There was data from Synergy Research Group and Canalys (a market analysis company) showing that during 2017 Q4, Amazon AWS was still the major provider, having 34% market share. Microsoft, Google and IBM had 13%, 6% and 8% respectively, while Alibaba Cloud occupied 3% to 4%. The five cloud giants totally held 60% global market share.
Synergy’s chief analyst and CRO John Disdale mentioned that according to previous estimation, cloud computing growth rate would rise by the end of 2017, but the real data was better than expectation, meaning market driving force was very strong. With the demands for cloud services increasing day by day, those leading cloud service providers should satisfied, and their competition is too fierce to participating in for other companies.
He also told that small companies could do better in vertical industries or certain districts by specializing in specific application.

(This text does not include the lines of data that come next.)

(** C10 as stated fails on text outside ASCII.  The lower case of İ is i
    followed by the combining dot above (U+0307), which is not cased: the
    first run returns Di̇rektör, and the second run, reading the dot as the
    end of a word, puts the r that follows it in upper case and returns
    Di̇Rektör. *)
Lemma C10_counterexample_dotted_capital :
  exists c c2,
    clean PyStr.excerpt frame_C10 = Ok [c]
    /\ clean PyStr.excerpt (map as_input [c]) = Ok [c2]
    /\ position c
       = Some [0x44; 0x69; 0x307; 0x72; 0x65; 0x6B; 0x74; 0xF6; 0x72]%N
    /\ position c2
       = Some [0x44; 0x69; 0x307; 0x52; 0x65; 0x6B; 0x74; 0xF6; 0x72]%N
    /\ position c2 <> position c.
Proof.
  eexists _, _. split; [vm_compute; reflexivity|].
  split; [vm_compute; reflexivity|].
  split; [reflexivity|]. split; [reflexivity|]. discriminate.
Qed.

End CleaningSpec.

(** ** Facts on the connection and the loaders *)

Module DbFacts.
Import Pandas Db.
Local Open Scope db_scope.

(** The connection is idle: no transaction is open. *)
Definition idle (c : Conn) : Prop := failed c = false /\ working c = committed c.

Definition exec_employee (r : EmployeeTuple) : Event := Execute (InsertEmployee r).

(** The lines printed so far. *)
Definition printed (tr : list Event) : list Line :=
  omap (fun ev => match ev with Print l => Some l | _ => None end) tr.

(** The first tuple, in order, whose statement raises, with its index and
    the error, when the statements run one after the other from [t]. *)
Fixpoint first_failure (i : nat) (t : Tables) (rows : list EmployeeTuple)
  : option (nat * EmployeeTuple * PgError) :=
  match rows with
  | [] => None
  | r :: rows' =>
      match insert_employee t r with
      | inl e => Some (i, r, e)
      | inr t' => first_failure (S i) t' rows'
      end
  end.

(** The tables after the statements of [rows] have all run from [t]
    (used when none of them raises). *)
Fixpoint run_employees (t : Tables) (rows : list EmployeeTuple) : Tables :=
  match rows with
  | [] => t
  | r :: rows' =>
      match insert_employee t r with
      | inr t' => run_employees t' rows'
      | inl _ => t
      end
  end.

(** The row that a tuple is stored as, when its three integers are
    accepted. *)
Definition stored (r : EmployeeTuple) : option EmployeeRow :=
  match int4 (t_employee_id r), int4 (t_salary r), int4 (t_department_id r) with
  | Some id, Some s, Some d => Some (employee_row id s d r)
  | _, _, _ => None
  end.

(** The row of the first tuple of the batch with the key [id]. *)
Definition first_with_id (id : Z) (rows : list EmployeeTuple) : option EmployeeRow :=
  List.find (fun r => bool_decide (t_employee_id r = PNum id)) rows ≫= stored.

(** The first statement of [qs], in order, that raises when they are
    sent one after the other on [c], with its index and the error. *)
Fixpoint first_error (i : nat) (qs : list Sql) (c : Conn)
  : option (nat * Sql * PgError) :=
  match qs with
  | [] => None
  | q :: qs' =>
      match execute q c with
      | (Ok _, c') => first_error (S i) qs' c'
      | (Raise (DatabaseError e), _) => Some (i, q, e)
      | (Raise IntCastingNaNError, _) => None
      end
  end.

(** The body of the loop of [insert_employees_df]. *)
Definition retry_row (i : nat) (r : EmployeeTuple) : M unit :=
  try_except (execute (InsertEmployee r))
    (fun e' =>
       rollback ;;
       print (BadRowIndex i) ;;
       print (BadRowValues r) ;;
       raise e').

(** The shape shared by [insert_projects_df] and
    [insert_employee_projects_df]. *)
Definition guarded {R} (sql : R -> Sql) (rows : list R) : M unit :=
  try_except (executemany sql rows) (fun e => rollback ;; raise e) ;;
  commit.

(** *** Data for the examples *)

(** Tables with one department and nothing else. *)
Definition seeded : Tables :=
  {| departments := {[ "Security"%string := (1, "Toronto"%string, 1800000) ]};
     employees := ∅; projects := ∅; employee_projects := ∅ |}.

(** An employee row: its key and its department. *)
Definition employee (id dept : NumCell) : EmployeeFrameRow :=
  {| df_employee_id := id; df_name := Some "Ada"%string;
     df_position := Some (PyStr.of_string "Data Analyst");
     df_start_date := DateVal (Date 2016 1 1);
     df_salary := NumVal 70000; df_department_id := dept;
     df_is_dirty := Some false |}.

(** The row that [employee (NumVal id) (NumVal dept)] is stored as. *)
Definition ada (id dept : Z) : EmployeeRow :=
  {| employee_id := Some id; name := Some "Ada"%string;
     position := Some (PyStr.of_string "Data Analyst");
     start_date := Some (Date 2016 1 1);
     salary := Some 70000; department_id := Some dept;
     is_dirty := Some false |}.

(** A project row: its name and its budget. *)
Definition project (n : string) (budget : NumCell) : ProjectFrameRow :=
  (Some n, Some "Internal"%string, DateVal (Date 2020 1 1),
   DateVal (Date 2021 6 30), budget).

(** Tables with one row in each table. *)
Definition tables1 : Tables :=
  {| departments := {[ "Security"%string := (1, "Toronto"%string, 1800000) ]};
     employees := {[ 100 := ada 100 1 ]};
     projects := {[ "Atlas"%string
                    := (1, "Internal"%string, Date 2020 1 1, None, 1000) ]};
     employee_projects := {[ (100, 1) := Some "Lead"%string ]} |}.

(** A row with the stored key 100, and the key 101 twice. *)
Definition batch_dup : list EmployeeFrameRow :=
  [ {| df_employee_id := NumVal 100; df_name := Some "Eve"%string;
       df_position := None; df_start_date := DateNull;
       df_salary := NumVal 90000; df_department_id := NumVal 1;
       df_is_dirty := Some true |};
    employee (NumVal 101) (NumVal 1);
    {| df_employee_id := NumVal 101; df_name := Some "Bob"%string;
       df_position := None; df_start_date := DateNull;
       df_salary := NumVal 90000; df_department_id := NumVal 1;
       df_is_dirty := Some true |} ].

(** *** One statement *)

Definition after_ok (c : Conn) (r : EmployeeTuple) (t' : Tables) : Conn :=
  {| committed := committed c; working := t'; failed := false;
     departments_seq := departments_seq c;
     projects_seq := projects_seq c;
     trace := trace c ++ [exec_employee r] |}.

But in general, only those companies having redundant fund support can play well in the cloud market.
Also, market monopolization is further intensified. There was a prediction report from Goldman Sachs, saying that small and middle cloud vendors’ market share would decrease from current 25% to 2%. In the future, Amazon AWS, Microsoft Azure, Google Cloud and Alibaba Cloud will oligopolies in the cloud computing market.